Visualizing Course Descriptions

As my senior year at Stanford nears the end, I’ve started to think more and more about what I’ve really learned here, and what I’ll be taking away from my undergraduate experience. Sure, there’s plenty of sappy stuff about coming of age and figuring out what I want to start doing with my life (spoiler: haven’t figured it out), but what about concrete knowledge I’ve gained from my classes. Being the data nerd that I am, I decided to take a “data-driven” approach to this question, and see what I could find. Here’s the results!

library(tidyverse)
library(googlesheets)
library(rvest)
library(tidytext)
library(wordcloud)
library(tm)
library(igraph)
library(networkD3)
FILE.googlesheets <- "~/Data/course-descriptions/myclasses.Rds"
FILE.explorecourses <- "~/Data/course-descriptions/courses1819raw.Rds"

Collating the data

First, we need some data! Although I played around with trying to scrape my transcript, it proved not worth the effort with all the Stanford security, so I created a Google Sheets document and manually recorded each class I have taken, including the department code e.g. “CS”, the course code e.g. “106A”, the school e.g. “School of Engineering”, the number of units I took the class for, and the quarter I took the class (recorded as an integer from 1-12).

Then I was able to use the googlesheets package to pull this data into R with only a few lines of code:

# Log in to Google
gs_auth(new_user = TRUE)

# Find the document we want
sheet_key <- 
  gs_ls() %>% 
  filter(sheet_title == "courses") %>% 
  pull(sheet_key)

# Read the document
df <- 
  gs_key(sheet_key) %>%
  gs_read()

To avoid authentication over and over, I saved the resulting dataframe, and we’ll use the saved version.

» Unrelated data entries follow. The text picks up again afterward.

(** The callback of [components.map]. *)
Definition componentItem (importDetails : list ImportDetails.t)
    (component : Component.t) : Outcome string :=
  match find_details importDetails component with
  | None =>
      Threw (Error ("missing details of component "
                    +:+ toString (Component.id component)))
  | Some details =>
      Returned (formatPlainComponentItemWithVersions component details)
  end.

Definition componentDependencies (importDetails : list ImportDetails.t)
    (components : list Component.t) : Outcome (list string) :=
  mapM (componentItem importDetails) components.

Definition componentDependenciesOutput (components : list Component.t)
    (componentDependencies : list string) : string :=
  join nl ([green (title components)] ++ componentDependencies).

Definition peerDependenciesOutput (components peerDependencies : list Component.t)
    (displayDependencies : option bool) : string :=
  if nonempty peerDependencies && dflt displayDependencies
  then join nl
         (immutableUnshift
            (R_uniq (map formatPlainComponentItem peerDependencies))
            (green (nl +:+ nl +:+ "successfully imported "
                    +:+ pretty (length components)
                    +:+ " component dependencies")))
  else "".

(** The first [if] of [report]: [dependenciesOutput], left [undefined]
    when there are no dependencies. *)
Definition dependenciesOutput (r : ImportResults.t) : Outcome (option string) :=
  match ImportResults.dependencies r with
  | Some dependencies =>
      if nonempty dependencies then
        let components := components dependencies in
        let peerDependencies := peerDependencies dependencies in
        items ← componentDependencies (ImportResults.importDetails r) components;
        mret (Some (componentDependenciesOutput components items
                    +:+ peerDependenciesOutput components peerDependencies
                          (ImportResults.displayDependencies r)))
      else mret None
  | None => mret None
  end.

(** The second [if]: [envDependenciesOutput]. *)
Definition envDependenciesOutput (r : ImportResults.t) : option string :=
  match ImportResults.envDependencies r with
  | Some envDependencies =>
      if nonempty envDependencies then
        Some (join nl
                (immutableUnshift
                   (map (fun envDependency =>
                           formatPlainComponentItem
                             (EnvDependency.component envDependency))
                        envDependencies)
                   (green "the following component environments were installed")))
      else None
  | None => None
  end.

Definition getImportOutput (dependenciesOutput envDependenciesOutput : option string)
  : string :=
  if truthy dependenciesOutput && negb (truthy envDependenciesOutput)
  then text dependenciesOutput
  else if negb (truthy dependenciesOutput) && truthy envDependenciesOutput
  then text envDependenciesOutput
  else if truthy dependenciesOutput && truthy envDependenciesOutput
  then text dependenciesOutput +:+ nl +:+ nl +:+ text envDependenciesOutput
  else yellow "nothing to import".

Definition getWarningOutput (warnings : option Warnings.t) : string :=
  match warnings with
  | None => ""
  | Some warnings =>
      let output := nl in
      let output :=
        if nonempty (Warnings.notInBoth warnings) then
          (output
           +:+ red_underline
                 (nl +:+ "error - missing the following package dependencies. please install and add to package.json." +:+ nl))
          +:+ red (join nl (map logObject (Warnings.notInBoth warnings)) +:+ nl)
        else output in
      let output :=
        if nonempty (Warnings.notInPackageJson warnings) then
          (output
           +:+ yellow_underline
                 (nl +:+ "warning - add the following packages to package.json" +:+ nl))
          +:+ yellow (join nl (map logObject (Warnings.notInPackageJson warnings)) +:+ nl)
        else output in
      let output :=
        if nonempty (Warnings.notInNodeModules warnings) then
          (output
           +:+ yellow_underline
                 (nl +:+ "warning - following packages are not installed. please install them." +:+ nl))
          +:+ yellow (join nl (map logObject (Warnings.notInNodeModules warnings)) +:+ nl)
        else output in
      if String.eqb output nl then "" else output
  end.

(** [Import.report]. *)
Definition report (r : ImportResults.t) : Outcome string :=
  dependenciesOutput ← dependenciesOutput r;
  mret (getImportOutput dependenciesOutput (envDependenciesOutput r)
        +:+ getWarningOutput (ImportResults.warnings r)).

End Report.

(** ** The conflict gate of the engine *)

(** The engine that [importAction] runs lives outside the command's file;
    the end-to-end test of the command ([bit import command with no ids])
    observes it through the text of the error it throws.  The part the test
    exercises is modelled here. *)

#[global] Instance BitId_eq_dec : EqDecision BitId.
Proof. solve_decision. Defined.

#[global] Instance BitId_countable : Countable BitId.
Proof.
  refine (inj_countable' (fun b => (scope b, name b, version b))
            (fun t => {| scope := t.1.1; name := t.1.2; version := t.2 |}) _).
  by intros [].
Defined.

Module ComponentObject.
(** Modelled from the spec: a fetched component object (data model: its
    identifier and the identifiers it declares as dependencies). *)
Record t : Type := {
  identifier : BitId;
  dependencies : list BitId;
  devDependencies : list BitId
}.
End ComponentObject.

Module WorkspaceEntry.
(** Modelled from the spec: the per-component record of the workspace map
    (identifier, filesystem path, installed version, content hash of the
    last synchronised state). *)
Record t : Type := {
  identifier : BitId;
  path : string;
  version : string;
  hash : string
}.
End WorkspaceEntry.

(** Modelled from the spec: why an identifier is in conflict. *)
Inductive ConflictReason : Type := local_modification | version_mismatch.

Module ConflictRecord.
(** Modelled from the spec: a conflict record (identifier and reason). *)
Record t : Type := {
  identifier : BitId;
  reason : ConflictReason
}.
End ConflictRecord.

Section ConflictGate.

Variable toString : BitId -> string.

(** The content hash found on disk at a path. *)
Variable disk : string -> string.

(** The Workspace Writer: what writing one accepted component does to the
    workspace map. *)
Variable write_component :
  ComponentObject.t -> gmap BitId WorkspaceEntry.t -> gmap BitId WorkspaceEntry.t.

(** Modelled from the spec: the Local Conflict Detector (section 4.4).
    For every identifier of the closure with a workspace entry, the
    recorded hash is compared with the hash on disk at the entry's path; a
    mismatch is recorded as a conflict. *)
Definition detect_conflicts (workspace : gmap BitId WorkspaceEntry.t)
    (closure : list ComponentObject.t) : list ConflictRecord.t :=
  omap (fun c =>
          entry ← workspace !! ComponentObject.identifier c;
          if decide (WorkspaceEntry.hash entry = disk (WorkspaceEntry.path entry))
          then None
          else Some {| ConflictRecord.identifier := ComponentObject.identifier c;
                       ConflictRecord.reason := local_modification |})
       closure.

(** Modelled from the spec: the aggregated error of the gate.  The test
    expects the text [unable to import] and every conflicting id. *)
Definition conflict_error (conflicts : list ConflictRecord.t) : JsError :=
  GeneralError
    ("unable to import the following components due to local changes: "
     +:+ join ", " (map (fun c => toString (ConflictRecord.identifier c)) conflicts)).

(** Modelled from the spec: the gate aborts the import when a conflict
    exists and override is not set, and accepts the closure otherwise. *)
Definition conflict_gate (override : bool)
    (workspace : gmap BitId WorkspaceEntry.t)
    (closure : list ComponentObject.t) : Outcome (list ComponentObject.t) :=
  let conflicts := detect_conflicts workspace closure in
  if nonempty conflicts && negb override then Threw (conflict_error conflicts)
  else Returned closure.

(** Modelled from the spec: the stages after resolution, gate then writer;
    the writer runs on the accepted closure only. *)
Definition import_batch (override : bool)
    (workspace : gmap BitId WorkspaceEntry.t)
    (closure : list ComponentObject.t) : Outcome (gmap BitId WorkspaceEntry.t) :=
  accepted ← conflict_gate override workspace closure;
  mret (foldl (fun w c => write_component c w) workspace accepted).

(** An identifier is conflicted when its workspace entry records a hash
    that differs from the one on disk. *)
Definition locally_modified (workspace : gmap BitId WorkspaceEntry.t)
    (id : BitId) : Prop :=
  exists entry, workspace !! id = Some entry /\
    WorkspaceEntry.hash entry <> disk (WorkspaceEntry.path entry).

End ConflictGate.

(** ** Sample data *)

Module Sample.

(** A rendering of identifiers: [scope/name@version]. *)
Definition toStringWithoutVersion (b : BitId) : string :=
  scope b +:+ "/" +:+ name b.
Definition toString (b : BitId) : string :=
  match version b with
  | Some v => toStringWithoutVersion b +:+ "@" +:+ v
  | None => toStringWithoutVersion b
  end.

Definition formatPlainComponentItem (c : Component.t) : string :=
  "- " +:+ toString (Component.id c).
Definition formatPlainComponentItemWithVersions (c : Component.t)
    (d : ImportDetails.t) : string :=
  "- " +:+ toString (Component.id c) +:+ " " +:+ join " " (ImportDetails.versions d).
Definition immutableUnshift (arr : list string) (entry : string) : list string :=
  entry :: arr.

Definition bar_foo : BitId :=
  {| scope := "bar"; name := "foo"; version := Some "0.0.1" |}.
Definition bar_foo2 : BitId :=
  {| scope := "bar"; name := "foo2"; version := Some "0.0.1" |}.
Definition utils_is_string : BitId :=
  {| scope := "utils"; name := "is-string"; version := Some "0.0.1" |}.

Definition component (b : BitId) : Component.t := {| Component.id := b |}.

Definition with_dependencies (b : BitId) (deps : list BitId)
  : ComponentWithDependencies.t :=
  {| ComponentWithDependencies.component := component b;
     ComponentWithDependencies.dependencies := map component deps;
     ComponentWithDependencies.devDependencies := [] |}.

Definition details (id : string) : ImportDetails.t :=
  {| ImportDetails.id := id; ImportDetails.versions := ["0.0.1"];
     ImportDetails.status := imported |}.

Definition results (deps : list ComponentWithDependencies.t)
    (details : list ImportDetails.t) (w : option Warnings.t)
    (display : option bool) : ImportResults.t :=
  {| ImportResults.dependencies := Some deps;
     ImportResults.envDependencies := None;
     ImportResults.importDetails := details;
     ImportResults.warnings := w;
     ImportResults.displayDependencies := display |}.

(** A result that resolved nothing. *)
Definition nothing : ImportResults.t :=
  {| ImportResults.dependencies := Some [];
     ImportResults.envDependencies := None;
     ImportResults.importDetails := [];
     ImportResults.warnings := None;
     ImportResults.displayDependencies := Some false |}.

(** An engine that resolves nothing, whatever it is asked. *)
Definition idle_engine (call : EngineCall) : Outcome ImportResults.t :=
  Returned nothing.

Definition flags (tester compiler objects write : bool) : Flags.t :=
  {| Flags.tester := Some tester; Flags.compiler := Some compiler;
     Flags.extension := None; Flags.path := None;
     Flags.objects := Some objects; Flags.write := Some write;
     Flags.displayDependencies := None; Flags.environment := None;
     Flags.override := None; Flags.verbose := None;
     Flags.ignoreDist := None; Flags.conf := None;
     Flags.skipNpmInstall := None; Flags.ignorePackageJson := None |}.

Definition missing_lodash : Warnings.t :=
  {| Warnings.notInPackageJson := [];
     Warnings.notInNodeModules := [];
     Warnings.notInBoth := [[("lodash", "4.17.4")]] |}.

classes <- read_rds(FILE.googlesheets)
head(classes) %>% knitr::kable()
dept code school units quarter
esf 6a Office of Vice Provost for Undergraduate Education 7 1
lawgen 116n Law School 3 1
math 51 School of Humanities & Sciences 5 1
cs 106a School of engineering 5 2
physics 41 School of Humanities & Sciences 4 2
physics 41a School of Humanities & Sciences 1 2

Let’s clean up the formatting a little first. We’ll also add a variable that contains just the numeric part of the course code, in case we want to look at how advanced the coursework is by the course number.

classes <-
  classes %>% 
  mutate(
    dept = str_to_upper(dept),
    code = str_to_upper(code),
    school = str_to_title(school),
    code_numeric = parse_number(code)
  )
head(classes) %>% knitr::kable()
dept code school units quarter code_numeric
ESF 6A Office Of Vice Provost For Undergraduate Education 7 1 6
LAWGEN 116N Law School 3 1 116
MATH 51 School Of Humanities & Sciences 5 1 51
CS 106A School Of Engineering 5 2 106
PHYSICS 41 School Of Humanities & Sciences 4 2 41
PHYSICS 41A School Of Humanities & Sciences 1 2 41

Just with this data we can already do some cool analysis. For example, let’s look at the distribution of units over the course of my degree, divided by school…

total_unit_count <-
  classes %>% 
  group_by(quarter) %>% 
  summarise(total_units = sum(units))
## `summarise()` ungrouping output (override with `.groups` argument)

fall_quarters <-
  tribble(
    ~quarter, ~label,
    1, "2015-2016",
    4, "2016-2017",
    7, "2017-2018",
    10, "2018-2019"
  )

classes %>%
  group_by(school, quarter) %>% 
  summarise(total_units = sum(units)) %>% 
  ggplot(aes(quarter, total_units)) +
  geom_vline(aes(xintercept = quarter), data = fall_quarters, color = "grey90") +
  geom_point(aes(group = school, color = school)) +
  geom_line(aes(group = school, color = school)) +
  geom_line(data = total_unit_count, color = "grey80") +
  geom_text(
    aes(x = quarter + 0.2, label = label), 
    y = 14,  
    color = "grey40", 
    angle = 90,
    data = fall_quarters,
    hjust = 0
  ) +
  theme(
    legend.position = "bottom",
    legend.direction = "vertical",
    axis.ticks.x = element_blank(),
    axis.text.x = element_blank()
  ) +
  labs(
    x = "Quarter",
    y = "Units",
    color = NULL,
    title = "Over Time I've started to take more classes in Engineering\nand fewer in Humanities and Sciences"
  )
## `summarise()` regrouping output by 'school' (override with `.groups` argument)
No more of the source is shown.